### AIM OF THE EXERCISE:
An identical copy of all the entries is the required result.

### ENTRIES SUPPLIED:
(** * gsb.parser: the command parser of game-server-base

    A shallow embedding of [src/gsb/parser.py] (class [Parser]) and proofs
    about command registration and line resolution.

    Conventions of the embedding:
    - Python [str] is [string]; a [dict] is an insertion-ordered association
      list with unique keys (module [Dict]), because [all_commands] and
      [explain] iterate dictionaries in insertion order.
    - The mutable objects the parser works on are gathered in [State]: the
      parser instance itself ([self]), the outside world the handlers and the
      connection act on ([world]), the address of the next allocated object
      ([next_oid]) and a ghost [trace] of the calls the parser makes.
    - A raised exception is a value of [PyExc]; a function that may raise
      returns an [Outcome] or a [Completion]. *)

From Stdlib Require Import String Ascii List Arith Bool Lia.
Import ListNotations.
Open Scope string_scope.
Open Scope list_scope.

(* ================================================================= *)
(** ** Python strings *)

Module PyStr.

(** [s[n:]] *)
Fixpoint drop (n : nat) (s : string) : string :=
  match n, s with
  | O, _ => s
  | S _, EmptyString => EmptyString
  | S n', String _ s' => drop n' s'
  end.

(** [s.startswith(p)] *)
Fixpoint startswith (p s : string) : bool :=
  match p, s with
  | EmptyString, _ => true
  | String _ _, EmptyString => false
  | String a p', String b s' => Ascii.eqb a b && startswith p' s'
  end.

(** [s.partition(sep)] for a non-empty [sep], when [sep] occurs in [s]: the
    text before the first (leftmost) occurrence and the text after it. *)
Fixpoint cut (sep s : string) : option (string * string) :=
  if startswith sep s then Some (EmptyString, drop (String.length sep) s)
  else match s with
       | EmptyString => None
       | String c s' =>
           match cut sep s' with
           | Some (before, after) => Some (String c before, after)
           | None => None
           end
       end.
(** C8, amended: [get_session] with a present key sets [last_accessed]
    of that record to the current time and changes nothing else: its
    [task_count], [workdir], [config], [created_at] and [task_manager],
    the keys of the pool and every other record stay; the record is
    returned.  With a missing key it returns [None] and the pool is
    unchanged. *)
Theorem get_session_touches_last_accessed_only :
  forall (self : AipyappTaskManager) (session_id : string) (now : Q),
    let self' := snd (get_session self session_id now) in
    match Py.get (_sessions self) session_id with
    | Some session =>
        exists session',
          fst (get_session self session_id now) = Some session'
          /\ Py.get (_sessions self') session_id = Some session'
          /\ last_accessed session' = now
          /\ task_count session' = task_count session
          /\ workdir session' = workdir session
          /\ config session' = config session
          /\ created_at session' = created_at session
          /\ task_manager session' = task_manager session
          /\ Py.keys (_sessions self') = Py.keys (_sessions self)
          /\ (forall other, other <> session_id ->
                Py.get (_sessions self') other = Py.get (_sessions self) other)
          /\ total_tasks (get_stats self') = total_tasks (get_stats self)
    | None => get_session self session_id now = (None, self)
    end.
Proof.
  intros self session_id now. cbv zeta. unfold get_session.
  destruct (Py.get (_sessions self) session_id) as [session|] eqn:Hget;
    [|reflexivity].
  exists (touch session now). cbn [fst snd with_sessions _sessions].
  repeat split.
  - apply get_set_same.
  - apply keys_set_present. congruence.
  - intros other Hne. now apply get_set_other.
  - unfold get_stats. cbn [total_tasks _sessions]. f_equal.
    clear -Hget. unfold Py.values.
    induction (_sessions self) as [|[k0 s0] d IH]; simpl in *; [discriminate|].
    destruct (String.eqb_spec session_id k0) as [->|Hne]; simpl.
    + injection Hget as ->. reflexivity.
    + now rewrite IH.
Qed.
(** * oauth2_proxy, package providers: the GitHub provider

    A shallow embedding of [providers/provider_data.go] and
    [providers/github.go].  Go strings and byte slices are [string]s (lists
    of 8-bit characters), Go's [int] status code is a [Z], a [*url.URL] is an
    [option URL] ([None] is the nil pointer), and a Go [(T, error)] result is
    a pair whose second component is an [option error] ([None] is [nil]).

    The provider talks to the outside through [net/http], and leans on
    [net/url], [encoding/json] and [fmt]; those packages are not part of the
    repository, so the embedding takes them as the operations of a class,
    [GoLib], and every statement below holds for all of its instances.  HTTP
    calls are threaded through a state monad that records each request sent,
    so that "which endpoints were called" is a property of the final state. *)

From Stdlib Require Import String Ascii List ZArith Bool Lia DecimalString Permutation.
Import ListNotations.
Local Open Scope string_scope.
Local Open Scope Z_scope.

Set Implicit Arguments.

(** ** Go values *)

(** [net/url.Userinfo] and [net/url.URL]. *)
Record Userinfo := {
  username : string;
  password : string;
  passwordSet : bool
}.

Record URL := {
  Scheme : string;
  Opaque : string;
  User : option Userinfo;
  Host : string;
  Path : string;
  RawQuery : string;
  Fragment : string
}.

(** The composite literal [url.URL{Scheme: s, Host: h, Path: p}]: the fields
    that are not named take their zero value. *)
Definition URL_lit (s h p : string) : URL :=
  {| Scheme := s; Opaque := ""; User := None; Host := h; Path := p;
     RawQuery := ""; Fragment := "" |}.

(** [url.Values], a [map[string][]string], as the association list of the
    literal that builds it. *)
Definition Values := list (string * list string).

(** Go's [error] values, by where they come from.  [Error] is the method of
    the interface. *)
Inductive error :=
| TransportError (msg : string)   (* returned by http.Client.Do / Get *)
| ReadError (msg : string)        (* returned by ioutil.ReadAll *)
| JsonError (msg : string)        (* returned by json.Unmarshal *)
| ErrorString (msg : string).     (* built by errors.New and fmt.Errorf *)

Definition Error (e : error) : string :=
  match e with
  | TransportError m | ReadError m | JsonError m | ErrorString m => m
  end.

(** An [*http.Request] and an [*http.Response].  The body of a response is
    what [ioutil.ReadAll] makes of it: all its bytes, or a read error. *)
Record Request := {
  Method : string;
  Url : string;
  Header : list (string * string)
}.

Record Response := {
  StatusCode : Z;
  Body : string + string
}.

(** What a round trip gives when the server answers with a status code and
    a body that is read to its end. *)
Definition response (code : Z) (body : string) : Response + string :=
  inl {| StatusCode := code; Body := inl body |}.

(** [http.NewRequest(method, url, nil)] and [req.Header.Set(k, v)], which
    replaces what the header held under the key. *)
Definition NewRequest (method url : string) : Request :=
  {| Method := method; Url := url; Header := [] |}.

Definition Header_Set (req : Request) (k v : string) : Request :=
  {| Method := Method req; Url := Url req;
     Header := (k, v) :: filter (fun kv => negb (fst kv =? k)%string) (Header req) |}.

(** The entries of the three JSON arrays the provider decodes. *)
Record orgEntry := { org_Login : string }.

Record teamOrg := { teamOrg_Login : string }.

Record teamEntry := {
  team_Name : string;
  team_Slug : string;
  team_Org : teamOrg
}.

Record emailEntry := {
  email_Email : string;
  email_Primary : bool
}.

(** ** The packages the provider imports *)

Class GoLib := {
  (** the state of the network and of the servers behind it *)
  World : Type;
  (** what [http.DefaultClient] makes of a request: a response or the
      message of a transport error, and the world afterwards *)
  RoundTrip : Request -> World -> (Response + string) * World;
  (** the [String] method of [url.URL], on a non-nil receiver *)
  URL_String : URL -> string;
  (** [url.Values.Encode] *)
  Values_Encode : Values -> string;
  (** the verb [%q] of [fmt] on a string *)
  fmt_q : string -> string;
  (** [json.Unmarshal] into each of the three slice types: the decoded
      entries or the message of the decoder's error *)
  Unmarshal_orgs : string -> list orgEntry + string;
  Unmarshal_teams : string -> list teamEntry + string;
  Unmarshal_emails : string -> list emailEntry + string
}.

### ANSWER BELOW:
(** * gsb.parser: the command parser of game-server-base

    A shallow embedding of [src/gsb/parser.py] (class [Parser]) and proofs
    about command registration and line resolution.

    Conventions of the embedding:
    - Python [str] is [string]; a [dict] is an insertion-ordered association
      list with unique keys (module [Dict]), because [all_commands] and
      [explain] iterate dictionaries in insertion order.
    - The mutable objects the parser works on are gathered in [State]: the
      parser instance itself ([self]), the outside world the handlers and the
      connection act on ([world]), the address of the next allocated object
      ([next_oid]) and a ghost [trace] of the calls the parser makes.
    - A raised exception is a value of [PyExc]; a function that may raise
      returns an [Outcome] or a [Completion]. *)

From Stdlib Require Import String Ascii List Arith Bool Lia.
Import ListNotations.
Open Scope string_scope.
Open Scope list_scope.

(* ================================================================= *)
(** ** Python strings *)

Module PyStr.

(** [s[n:]] *)
Fixpoint drop (n : nat) (s : string) : string :=
  match n, s with
  | O, _ => s
  | S _, EmptyString => EmptyString
  | S n', String _ s' => drop n' s'
  end.

(** [s.startswith(p)] *)
Fixpoint startswith (p s : string) : bool :=
  match p, s with
  | EmptyString, _ => true
  | String _ _, EmptyString => false
  | String a p', String b s' => Ascii.eqb a b && startswith p' s'
  end.

(** [s.partition(sep)] for a non-empty [sep], when [sep] occurs in [s]: the
    text before the first (leftmost) occurrence and the text after it. *)
Fixpoint cut (sep s : string) : option (string * string) :=
  if startswith sep s then Some (EmptyString, drop (String.length sep) s)
  else match s with
       | EmptyString => None
       | String c s' =>
           match cut sep s' with
           | Some (before, after) => Some (String c before, after)
           | None => None
           end
       end.
(** C8, amended: [get_session] with a present key sets [last_accessed]
    of that record to the current time and changes nothing else: its
    [task_count], [workdir], [config], [created_at] and [task_manager],
    the keys of the pool and every other record stay; the record is
    returned.  With a missing key it returns [None] and the pool is
    unchanged. *)
Theorem get_session_touches_last_accessed_only :
  forall (self : AipyappTaskManager) (session_id : string) (now : Q),
    let self' := snd (get_session self session_id now) in
    match Py.get (_sessions self) session_id with
    | Some session =>
        exists session',
          fst (get_session self session_id now) = Some session'
          /\ Py.get (_sessions self') session_id = Some session'
          /\ last_accessed session' = now
          /\ task_count session' = task_count session
          /\ workdir session' = workdir session
          /\ config session' = config session
          /\ created_at session' = created_at session
          /\ task_manager session' = task_manager session
          /\ Py.keys (_sessions self') = Py.keys (_sessions self)
          /\ (forall other, other <> session_id ->
                Py.get (_sessions self') other = Py.get (_sessions self) other)
          /\ total_tasks (get_stats self') = total_tasks (get_stats self)
    | None => get_session self session_id now = (None, self)
    end.
Proof.
  intros self session_id now. cbv zeta. unfold get_session.
  destruct (Py.get (_sessions self) session_id) as [session|] eqn:Hget;
    [|reflexivity].
  exists (touch session now). cbn [fst snd with_sessions _sessions].
  repeat split.
  - apply get_set_same.
  - apply keys_set_present. congruence.
  - intros other Hne. now apply get_set_other.
  - unfold get_stats. cbn [total_tasks _sessions]. f_equal.
    clear -Hget. unfold Py.values.
    induction (_sessions self) as [|[k0 s0] d IH]; simpl in *; [discriminate|].
    destruct (String.eqb_spec session_id k0) as [->|Hne]; simpl.
    + injection Hget as ->. reflexivity.
    + now rewrite IH.
Qed.
(** * oauth2_proxy, package providers: the GitHub provider

    A shallow embedding of [providers/provider_data.go] and
    [providers/github.go].  Go strings and byte slices are [string]s (lists
    of 8-bit characters), Go's [int] status code is a [Z], a [*url.URL] is an
    [option URL] ([None] is the nil pointer), and a Go [(T, error)] result is
    a pair whose second component is an [option error] ([None] is [nil]).

    The provider talks to the outside through [net/http], and leans on
    [net/url], [encoding/json] and [fmt]; those packages are not part of the
    repository, so the embedding takes them as the operations of a class,
    [GoLib], and every statement below holds for all of its instances.  HTTP
    calls are threaded through a state monad that records each request sent,
    so that "which endpoints were called" is a property of the final state. *)

From Stdlib Require Import String Ascii List ZArith Bool Lia DecimalString Permutation.
Import ListNotations.
Local Open Scope string_scope.
Local Open Scope Z_scope.

Set Implicit Arguments.

(** ** Go values *)

(** [net/url.Userinfo] and [net/url.URL]. *)
Record Userinfo := {
  username : string;
  password : string;
  passwordSet : bool
}.

Record URL := {
  Scheme : string;
  Opaque : string;
  User : option Userinfo;
  Host : string;
  Path : string;
  RawQuery : string;
  Fragment : string
}.

(** The composite literal [url.URL{Scheme: s, Host: h, Path: p}]: the fields
    that are not named take their zero value. *)
Definition URL_lit (s h p : string) : URL :=
  {| Scheme := s; Opaque := ""; User := None; Host := h; Path := p;
     RawQuery := ""; Fragment := "" |}.

(** [url.Values], a [map[string][]string], as the association list of the
    literal that builds it. *)
Definition Values := list (string * list string).

(** Go's [error] values, by where they come from.  [Error] is the method of
    the interface. *)
Inductive error :=
| TransportError (msg : string)   (* returned by http.Client.Do / Get *)
| ReadError (msg : string)        (* returned by ioutil.ReadAll *)
| JsonError (msg : string)        (* returned by json.Unmarshal *)
| ErrorString (msg : string).     (* built by errors.New and fmt.Errorf *)

Definition Error (e : error) : string :=
  match e with
  | TransportError m | ReadError m | JsonError m | ErrorString m => m
  end.

(** An [*http.Request] and an [*http.Response].  The body of a response is
    what [ioutil.ReadAll] makes of it: all its bytes, or a read error. *)
Record Request := {
  Method : string;
  Url : string;
  Header : list (string * string)
}.

Record Response := {
  StatusCode : Z;
  Body : string + string
}.

(** What a round trip gives when the server answers with a status code and
    a body that is read to its end. *)
Definition response (code : Z) (body : string) : Response + string :=
  inl {| StatusCode := code; Body := inl body |}.

(** [http.NewRequest(method, url, nil)] and [req.Header.Set(k, v)], which
    replaces what the header held under the key. *)
Definition NewRequest (method url : string) : Request :=
  {| Method := method; Url := url; Header := [] |}.

Definition Header_Set (req : Request) (k v : string) : Request :=
  {| Method := Method req; Url := Url req;
     Header := (k, v) :: filter (fun kv => negb (fst kv =? k)%string) (Header req) |}.

(** The entries of the three JSON arrays the provider decodes. *)
Record orgEntry := { org_Login : string }.

Record teamOrg := { teamOrg_Login : string }.

Record teamEntry := {
  team_Name : string;
  team_Slug : string;
  team_Org : teamOrg
}.

Record emailEntry := {
  email_Email : string;
  email_Primary : bool
}.

(** ** The packages the provider imports *)

Class GoLib := {
  (** the state of the network and of the servers behind it *)
  World : Type;
  (** what [http.DefaultClient] makes of a request: a response or the
      message of a transport error, and the world afterwards *)
  RoundTrip : Request -> World -> (Response + string) * World;
  (** the [String] method of [url.URL], on a non-nil receiver *)
  URL_String : URL -> string;
  (** [url.Values.Encode] *)
  Values_Encode : Values -> string;
  (** the verb [%q] of [fmt] on a string *)
  fmt_q : string -> string;
  (** [json.Unmarshal] into each of the three slice types: the decoded
      entries or the message of the decoder's error *)
  Unmarshal_orgs : string -> list orgEntry + string;
  Unmarshal_teams : string -> list teamEntry + string;
  Unmarshal_emails : string -> list emailEntry + string
}.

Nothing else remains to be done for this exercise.